Splice defects due to deep-intronic variants in ABCA4, EYS, GRM6, and USH2A

In the aforementioned Pt-24, after confirming the pathogenicity of the c.4758+3A>G NCSS variant in USH2A, an extensive analysis of the intronic regions of this gene was performed and a deep-intronic variant, c.784+14389G>T, was detected in trans in USH2A that led to a pseudoexon insertion (p.Gly262Aspfs*26) (Fig. 3c). Using the mutant construct for midigene analysis, 77.1% of the mutant fragment (371 nt) corresponding to the presence of a pseudoexon in mature mRNA was observed and 22.9% of the wild-type fragment (274 nt). Therefore, this allele was classified as severe (Supplemental File 1: Table 5). This patient also carried a frameshift variant in PCARE (p.(Lys919Thrfs*2)), which was detected previously by TCS. However, WGS analysis did not reveal any plausible second candidate variant in intronic regions of the PCARE gene (Supplemental File 1: Table 1).

**Fig. 3: Splice defects due to deep-intronic variants.**

Two STGD1 cases (Pt-1 and Pt-2) carried c.6079C>T and c.674T>C missense variants, individually, as pathogenic alleles (Supplementary Table 1). Upon WGS analysis, we identified previously published pathogenic deep-intronic ABCA4 variants in these probands, c.4539+2028C>T and c.5196+1137G>A, respectively²⁷. The c.4539+2028C>T variant did not show a splice defect in fibroblast cells, but revealed a retina-specific 345-nt pseudoexon insertion in a proportion of the mRNA (p.[=,Arg1514Leufs*36]) extracted from patient-derived photoreceptor precursor cells⁴. The variant c.5196+1137G>A showed a 73-nt pseudoexon insertion in a small fraction of mRNA in a HEK293T cell–midigene-based splice assay. This effect was stronger in patient-derived photoreceptor precursor cells (p.[=,Met1733Glufs*78])²⁸. Based on genotype–phenotype correlations, variants c.4539+2028C>T and c.5196+1137G>A were deemed moderately severe^27,28.

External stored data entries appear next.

(* ===== verification/Lock.v ===== *)
(** * Lock words (libdispatch shims/lock.h)

    A [dispatch_lock] is 32 bits: the thread that owns the lock, and two flags
    in the bits that thread names do not use.  The encoding is that of macOS. *)
From S2P Require Import Prelude Kernel.
From stdpp Require Import list.
Open Scope Z_scope.

Definition DLOCK_OWNER_MASK : Z := 4294967292. (* 0xfffffffc *)
Definition DLOCK_WAITERS_BIT : Z := 1.
Definition DLOCK_FAILED_TRYLOCK_BIT : Z := 2.
Definition DLOCK_OWNER_NULL : Z := 0.

(** The names the kernel gives to its threads: words that are not null and that
    differ above the two low bits. *)
Class Threads := {
  thread_count : nat;
  _dispatch_tid_self : nat → Z;
  tid_owner i : Z.land (_dispatch_tid_self i) DLOCK_OWNER_MASK ≠ 0;
  tid_inj i j : (i < thread_count)%nat → (j < thread_count)%nat →
    Z.land (_dispatch_tid_self i) DLOCK_OWNER_MASK = Z.land (_dispatch_tid_self j) DLOCK_OWNER_MASK → i = j;
}.

(** ** The operations *)

Definition _dispatch_lock_owner (lock_value : Z) : Z :=
  if negb (Z.land lock_value DLOCK_OWNER_MASK =? 0)
  then Z.lor (Z.lor lock_value DLOCK_WAITERS_BIT) DLOCK_FAILED_TRYLOCK_BIT
  else DLOCK_OWNER_NULL.
Definition _dispatch_lock_value_from_tid (tid : Z) : Z := Z.land tid DLOCK_OWNER_MASK.
Definition _dispatch_lock_value_for_self `{Threads} (i : nat) : Z := _dispatch_lock_value_from_tid (_dispatch_tid_self i).
Definition _dispatch_lock_is_locked (lock_value : Z) : bool := negb (Z.land lock_value DLOCK_OWNER_MASK =? 0).
Definition _dispatch_lock_is_locked_by (lock_value tid : Z) : bool := Z.land (Z.lxor lock_value tid) DLOCK_OWNER_MASK =? 0.
Definition _dispatch_lock_is_locked_by_self `{Threads} (i : nat) (lock_value : Z) : bool :=
  Z.land (Z.lxor lock_value (_dispatch_tid_self i)) DLOCK_OWNER_MASK =? 0.
Definition _dispatch_lock_has_waiters (lock_value : Z) : bool := negb (Z.land lock_value DLOCK_WAITERS_BIT =? 0).
Definition _dispatch_lock_has_failed_trylock (lock_value : Z) : bool :=
  negb (Z.land lock_value DLOCK_FAILED_TRYLOCK_BIT =? 0).

(** ** Words *)

Lemma land_owner s : Z.land s DLOCK_OWNER_MASK = s mod 2 ^ 32 - s mod 4.
Proof.
  change DLOCK_OWNER_MASK with (Z.shiftl (Z.ones 30) 2).
  rewrite land_shifted by done. change (2 ^ 2) with 4. zdiv.
Qed.
Lemma land_waiters_bit s : Z.land s DLOCK_WAITERS_BIT = s mod 2.
Proof. change DLOCK_WAITERS_BIT with (Z.ones 1). by rewrite Z.land_ones. Qed.
Lemma land_trylock_bit s : Z.land s DLOCK_FAILED_TRYLOCK_BIT = 2 * (s / 2 mod 2).
Proof. change DLOCK_FAILED_TRYLOCK_BIT with (Z.shiftl (Z.ones 1) 1). by rewrite land_shifted. Qed.

Lemma land_lxor a b m : Z.land (Z.lxor a b) m = Z.lxor (Z.land a m) (Z.land b m).
Proof.
  apply Z.bits_inj'. intros k Hk. rewrite Z.land_spec, !Z.lxor_spec, !Z.land_spec.
  by destruct (Z.testbit a k), (Z.testbit b k), (Z.testbit m k).
Qed.

(** Owners are compared without the flags. *)
Lemma locked_by_eq s t : _dispatch_lock_is_locked_by s t = (Z.land s DLOCK_OWNER_MASK =? Z.land t DLOCK_OWNER_MASK).
Proof.
  unfold _dispatch_lock_is_locked_by. rewrite land_lxor.
  destruct (Z.eqb_spec (Z.lxor (Z.land s DLOCK_OWNER_MASK) (Z.land t DLOCK_OWNER_MASK)) 0) as [E|E].
  - by rewrite (proj2 (Z.eqb_eq _ _) (Z.lxor_eq _ _ E)).
  - symmetry. apply Z.eqb_neq. intros Heq. apply E. by rewrite Heq, Z.lxor_nilpotent.
Qed.

Section words.
Context `{Threads}.

(** The word of a lock that thread [o] owns, with the flags [b]. *)
Definition owned (o : nat) (b : Z) : Z := _dispatch_lock_value_for_self o + b.

Lemma self_range o : 4 ≤ _dispatch_lock_value_for_self o < 2 ^ 32 ∧ _dispatch_lock_value_for_self o mod 4 = 0.
Proof.
  unfold _dispatch_lock_value_for_self, _dispatch_lock_value_from_tid. pose proof (tid_owner o) as Ho.
  revert Ho. rewrite land_owner. zdiv.
Qed.
Lemma self_inj o i : (o < thread_count)%nat → (i < thread_count)%nat →
  _dispatch_lock_value_for_self o = _dispatch_lock_value_for_self i → o = i.
Proof. apply tid_inj. Qed.

Lemma owned_owner o b : 0 ≤ b < 4 → Z.land (owned o b) DLOCK_OWNER_MASK = _dispatch_lock_value_for_self o.
Proof. intros Hb. destruct (self_range o). rewrite land_owner. unfold owned. zdiv. Qed.

Lemma owned_locked_by o b i : 0 ≤ b < 4 → (o < thread_count)%nat → (i < thread_count)%nat →
  _dispatch_lock_is_locked_by (owned o b) (_dispatch_lock_value_for_self i) = bool_decide (o = i).
Proof.
  intros Hb Ho Hi. rewrite locked_by_eq, owned_owner by done. pose proof (owned_owner i 0) as E.
  unfold owned in E. rewrite Z.add_0_r in E. rewrite E by lia. case_bool_decide as Eoi; [subst; apply Z.eqb_refl|].
  apply Z.eqb_neq. intros ?%self_inj; done.
Qed.
Lemma owned_locked_by_self o b i : 0 ≤ b < 4 → (o < thread_count)%nat → (i < thread_count)%nat →
  _dispatch_lock_is_locked_by_self i (owned o b) = bool_decide (o = i).
Proof.
  intros Hb Ho Hi. change (_dispatch_lock_is_locked_by (owned o b) (_dispatch_tid_self i) = bool_decide (o = i)).
  rewrite <- (owned_locked_by o b i Hb Ho Hi), !locked_by_eq. f_equal.
  unfold _dispatch_lock_value_for_self, _dispatch_lock_value_from_tid. by rewrite <- Z.land_assoc, Z.land_diag.
Qed.
Lemma owned_is_locked o b : 0 ≤ b < 4 → _dispatch_lock_is_locked (owned o b) = true.
Proof.
  intros Hb. unfold _dispatch_lock_is_locked. rewrite owned_owner by done. destruct (self_range o).
  by rewrite (proj2 (Z.eqb_neq _ 0)) by lia.
Qed.

Lemma owned_range o b : 0 ≤ b < 4 → 4 ≤ owned o b < 2 ^ 32.
Proof. intros Hb. destruct (self_range o). unfold owned. zdiv. Qed.
Lemma owned_waiters o b : 0 ≤ b < 4 → Z.lor (owned o b) DLOCK_WAITERS_BIT = owned o (b - b mod 2 + 1).
Proof. intros Hb. destruct (self_range o). rewrite lor_flag, land_waiters_bit. unfold owned, DLOCK_WAITERS_BIT. zdiv. Qed.
Lemma owned_has_waiters o b : 0 ≤ b < 4 → _dispatch_lock_has_waiters (owned o b) = (b mod 2 =? 1).
Proof.
  intros Hb. destruct (self_range o). unfold _dispatch_lock_has_waiters. rewrite land_waiters_bit. unfold owned.
  destruct (Z.eqb_spec (b mod 2) 1), (Z.eqb_spec ((_dispatch_lock_value_for_self o + b) mod 2) 0); cbn; try done; zdiv.
Qed.
End words.

(** A thousand threads, named as Mach ports are. *)
#[export] Program Instance mach_threads : Threads := {|
  thread_count := 1000;
  _dispatch_tid_self i := 4 * (Z.of_nat i mod 1000 + 1) + 3;
|}.
Next Obligation. intros i. rewrite land_owner. zdiv. Qed.
Next Obligation. intros i j Hi Hj. rewrite !land_owner, !(Z.mod_small (Z.of_nat _) 1000) by lia. zdiv. Qed.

EYS c.5644+70912A>G (NG_023443.2) was identified in Pt-9, who carried c.[3906C>A;9468T>A] (p.[His1302Gln;Tyr3156*], NM_001292009.1) in EYS as the first pathogenic allele for which the truncating variant is mostly reported as c.9405T>A (p.(Tyr3135*), NM_001142800.1) (Supplementary Table 1). Due to the large size of intron 26 (150.8 kb), c.5644+70912A>G was tested in a minigene with a small genomic DNA insert (0.97 kb; Fig. 3a). Reverse transcription-polymerase chain reaction (RT-PCR) analysis of the mRNA resulting from the wild-type EYS minigene revealed the expected wild-type fragment of 274 nt (76.0% of the total product) and a larger fragment of 378 nt (24.0% of the total product) corresponding to the presence of a 104-nt pseudoexon, which leads to frameshift variant after 18 amino acids (p.Asp1882Glyfs*18). mRNA products from the mutant EYS c.5644+70912A>G minigene only contained the larger fragment (378 nt), with no remaining wild-type mRNA, and therefore the allele was classified as severe (Fig. 3a and Supplementary Table 5).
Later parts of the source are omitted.